Background: Interferon alpha (IFN) is an effective treatment for a variety of conditions including essential thrombocythemia (ET), chronic myelocytic leukemia, Hepatitis B and C. Because these conditions also occur in women of childbearing age who may become pregnant, information regarding the safety of this medication in pregnancy is essential. This systematic review attempts to summarize all published data on outcome of pregnancies exposed to IFN alpha, trying to differentiate between disease effect and drug effect.
Methods: Reports on the use of IFN alpha in human pregnancy and reports on essential thrombocythemia (ET) without use of any medication in pregnancy were identified by a systematic search of the medical literature. We were able to locate only case reports of IFN alpha exposure in pregnancy, of whom 40 out of 63 were diagnosed with ET. We also collected randomly 71 cases (more cases were available in the literature) that were diagnosed with ET due to different etiologies, but who had not received any medication in pregnancy.
Results: Among the 63 IFN alpha exposures in pregnancy, the mean maternal age was 30±6 years and the mean full term babies' weight was 3096±463 g. Mean gestational age at delivery was 37±3 weeks. There were 55 single and 4 twin pregnancies.

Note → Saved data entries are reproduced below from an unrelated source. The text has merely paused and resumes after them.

(** * Configuration lookup of the Angular CLI (packages/angular/cli/utilities/config.ts)

    A shallow embedding of [config.ts] and the properties of its project
    selection, global-file lookup, scope cache, settings cascade and legacy
    migration.

    Conventions of the embedding:
    - a JavaScript string is a [string], one character per code unit, and a
      file on disk holds the characters of the string written to it;
    - a JavaScript object used as a dictionary ([extensions], parsed JSON
      objects, the [cachedWorkspaces] map, the disk) is a [gmap];
      [workspace.projects], whose declaration order the code depends on, is an
      association list in declaration order;
    - [string | null] and [string | undefined] are [option string];
    - code with effects (disk, cache, exceptions) runs in the monad [M] over
      the process state; every disk access and every cache write is also
      recorded in a ghost [trace], so that "reads the disk" and "writes the
      cache" are observable;
    - an [async] function is split at its [await]: the part before it and the
      continuation after it are two computations, and the function called
      and awaited with nothing in between is their composition. *)

From stdpp Require Import gmap strings list fin_maps pretty.
From Stdlib Require Import ZArith Ascii String Permutation.

Set Warnings "-register-all,-clear-no-such-hyp".
#[local] Open Scope string_scope.

(* ------------------------------------------------------------------------- *)
(** ** Node's [path] module, POSIX flavour *)
(* ------------------------------------------------------------------------- *)

(** The functions of [path] that [config.ts] calls, as [path.posix] defines
    them. Node scans the characters of a path; here a path is cut into its
    segments at the slashes, which gives the same results: [normalizeString]
    drops empty and "." segments and lets ".." remove the segment before it
    (or stay, above the start of a relative path), and [relative] compares
    the two resolved paths segment by segment. The working directory is an
    argument; it is absolute, as [process.cwd()] is. *)
Module NodePath.

(** The characters of [s] cut at every "/" ([cur] is the piece being read). *)
Fixpoint splitSlash (cur s : string) : list string :=
  match s with
  | EmptyString => [cur]
  | String c s' =>
      if Ascii.eqb c "/" then cur :: splitSlash "" s'
      else splitSlash (cur ++ String c "") s'
  end.

Definition joinSlash (segs : list string) : string :=
  match segs with
  | [] => ""
  | s :: rest => foldl (fun acc x => acc ++ "/" ++ x) s rest
  end.

(** One step of [normalizeString]: [stack] holds the segments kept so far,
    the last one first. *)
Definition pushSegment (allowAboveRoot : bool) (stack : list string) (seg : string)
  : list string :=
  if String.eqb seg "" || String.eqb seg "." then stack
  else if String.eqb seg ".." then
    match stack with
    | top :: rest =>
        if String.eqb top ".."
        then (if allowAboveRoot then ".." :: stack else stack)
        else rest
    | [] => if allowAboveRoot then [".."] else []
    end
  else seg :: stack.

Definition normalizeSegments (path : string) (allowAboveRoot : bool) : list string :=
  rev (foldl (pushSegment allowAboveRoot) [] (splitSlash "" path)).

Definition normalizeString (path : string) (allowAboveRoot : bool) : string :=
  joinSlash (normalizeSegments path allowAboveRoot).

Definition startsWithSlash (p : string) : bool :=
  match p with
  | String c _ => Ascii.eqb c "/"
  | EmptyString => false
  end.

Definition endsWithSlash (p : string) : bool :=
  match rev (list_ascii_of_string p) with
  | c :: _ => Ascii.eqb c "/"
  | [] => false
  end.

Definition isAbsolute (p : string) : bool := startsWithSlash p.

Definition normalize (path : string) : string :=
  if String.eqb path "" then "."
  else
    let isAbs := startsWithSlash path in
    let trailingSeparator := endsWithSlash path in
    let p := normalizeString path (negb isAbs) in
    if String.eqb p "" then
      (if isAbs then "/" else if trailingSeparator then "./" else ".")
    else
      let p := if trailingSeparator then p ++ "/" else p in
      if isAbs then "/" ++ p else p.

Definition join (args : list string) : string :=
  match filter (fun a => a <> "") args with
  | [] => "."
  | parts => normalize (joinSlash parts)
  end.

(** The loop of [resolve], from the last argument to the first and then the
    working directory, until an absolute piece is met. *)
Fixpoint resolveLoop (rargs : list string) (resolvedPath : string) : string * bool :=
  match rargs with
  | [] => (resolvedPath, false)
  | p :: rest =>
      if String.eqb p "" then resolveLoop rest resolvedPath
      else
        let resolvedPath := p ++ "/" ++ resolvedPath in
        if startsWithSlash p then (resolvedPath, true)
        else resolveLoop rest resolvedPath
  end.

Definition resolve (cwd : string) (args : list string) : string :=
  let '(resolvedPath, resolvedAbsolute) := resolveLoop (rev args ++ [cwd]) "" in
  let p := normalizeString resolvedPath (negb resolvedAbsolute) in
  if resolvedAbsolute then "/" ++ p
  else if String.eqb p "" then "." else p.

(** Segments of a resolved (absolute, normalized) path. *)
Definition segments (p : string) : list string :=
  filter (fun s => s <> "") (splitSlash "" p).

Fixpoint commonPrefix (a b : list string) : nat :=
  match a, b with
  | x :: a', y :: b' => if String.eqb x y then S (commonPrefix a' b') else 0
  | _, _ => 0
  end.

(** [relative]: climb out of what [from] does not share with [to], then
    descend along the rest of [to]. *)
Definition relative (cwd from to : string) : string :=
  if String.eqb from to then ""
  else
    let from := resolve cwd [from] in
    let to := resolve cwd [to] in
    if String.eqb from to then ""
    else
      let f := segments from in
      let t := segments to in
      let n := commonPrefix f t in
      joinSlash (replicate (List.length f - n) ".." ++ drop n t).

Fixpoint dropWhile (f : ascii -> bool) (l : list ascii) : list ascii :=
  match l with
  | [] => []
  | c :: l' => if f c then dropWhile f l' else l
  end.

(** [dirname]: from the end (never looking at the first character), skip
    the trailing slashes, then the last segment; what stands before the
    slash found there is the directory. *)
Definition dirname (path : string) : string :=
  match list_ascii_of_string path with
  | [] => "."
  | c0 :: rest =>
      let hasRoot := Ascii.eqb c0 "/" in
      let isSlash := fun c => Ascii.eqb c "/" in
      match dropWhile (fun c => negb (isSlash c)) (dropWhile isSlash (rev rest)) with
      | [] => if hasRoot then "/" else "."
      | _ :: before =>
          if hasRoot && (List.length before =? 0)%nat then "//"
          else string_of_list_ascii (c0 :: rev before)
      end
  end.

End NodePath.

(* ------------------------------------------------------------------------- *)
(** ** Data model *)
(* ------------------------------------------------------------------------- *)

(** [json.JsonValue]. Numbers are never computed with; integer literals are
    enough for the documents of this module. *)
Inductive JsonValue : Type :=
  | JNull
  | JBool (b : bool)
  | JNum (n : Z)
  | JStr (s : string)
  | JArr (items : list JsonValue)
  | JObj (members : gmap string JsonValue).

(** [JsonAstNode], positions and comments erased: what is left is the kind
    and, for an object, its properties in source order. *)
Inductive JsonAstNode : Type :=
  | AstNull
  | AstBool (b : bool)
  | AstNum (n : Z)
  | AstStr (s : string)
  | AstArr (elements : list JsonAstNode)
  | AstObj (properties : list (string * JsonAstNode)).

(** [node.value], the value of an AST node; of two properties of one name the later
    one stays. *)
Fixpoint astValue (node : JsonAstNode) : JsonValue :=
  match node with
  | AstNull => JNull
  | AstBool b => JBool b
  | AstNum n => JNum n
  | AstStr s => JStr s
  | AstArr elements => JArr (map astValue elements)
  | AstObj properties =>
      JObj ((fix members (ps : list (string * JsonAstNode)) : gmap string JsonValue :=
               match ps with
               | [] => ∅
               | (k, v) :: ps' => members ps' ∪ {[ k := astValue v ]}
               end) properties)
  end.

(** The first property of a name. *)
Fixpoint property (name : string) (ps : list (string * JsonAstNode))
  : option JsonAstNode :=
  match ps with
  | [] => None
  | (k, v) :: ps' => if String.eqb k name then Some v else property name ps'
  end.

(** [workspaces.ProjectDefinition], the two fields this module reads;
    [root] is a string, as the type declares it. *)
Record ProjectDefinition : Type := {
  root : string;
  projectExtensions : gmap string JsonValue;
}.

No cases of major malformations or stillbirths were reported. There was one case of spontaneous abortion and 13 preterm deliveries (20% of all exposed cases). Among the 71 cases with untreated ET in pregnancy of different etiologies, 46 (65%) had early (within the first 12 weeks of pregnancy) or late (13-20 weeks of gestation) pregnancy loss. There were also 3 cases (4%) of stillbirth and 4 cases (5.6%) of preterm delivery. Only 18 women (25%) delivered healthy term babies.
Conclusions: The results of our systematic review suggest that IFN-α does not significantly increase the risk of major malformation, miscarriage, stillbirth or preterm delivery above general population rates. It is also possible that IFN-α may have a protective effect against pregnancy loss in cases of ET.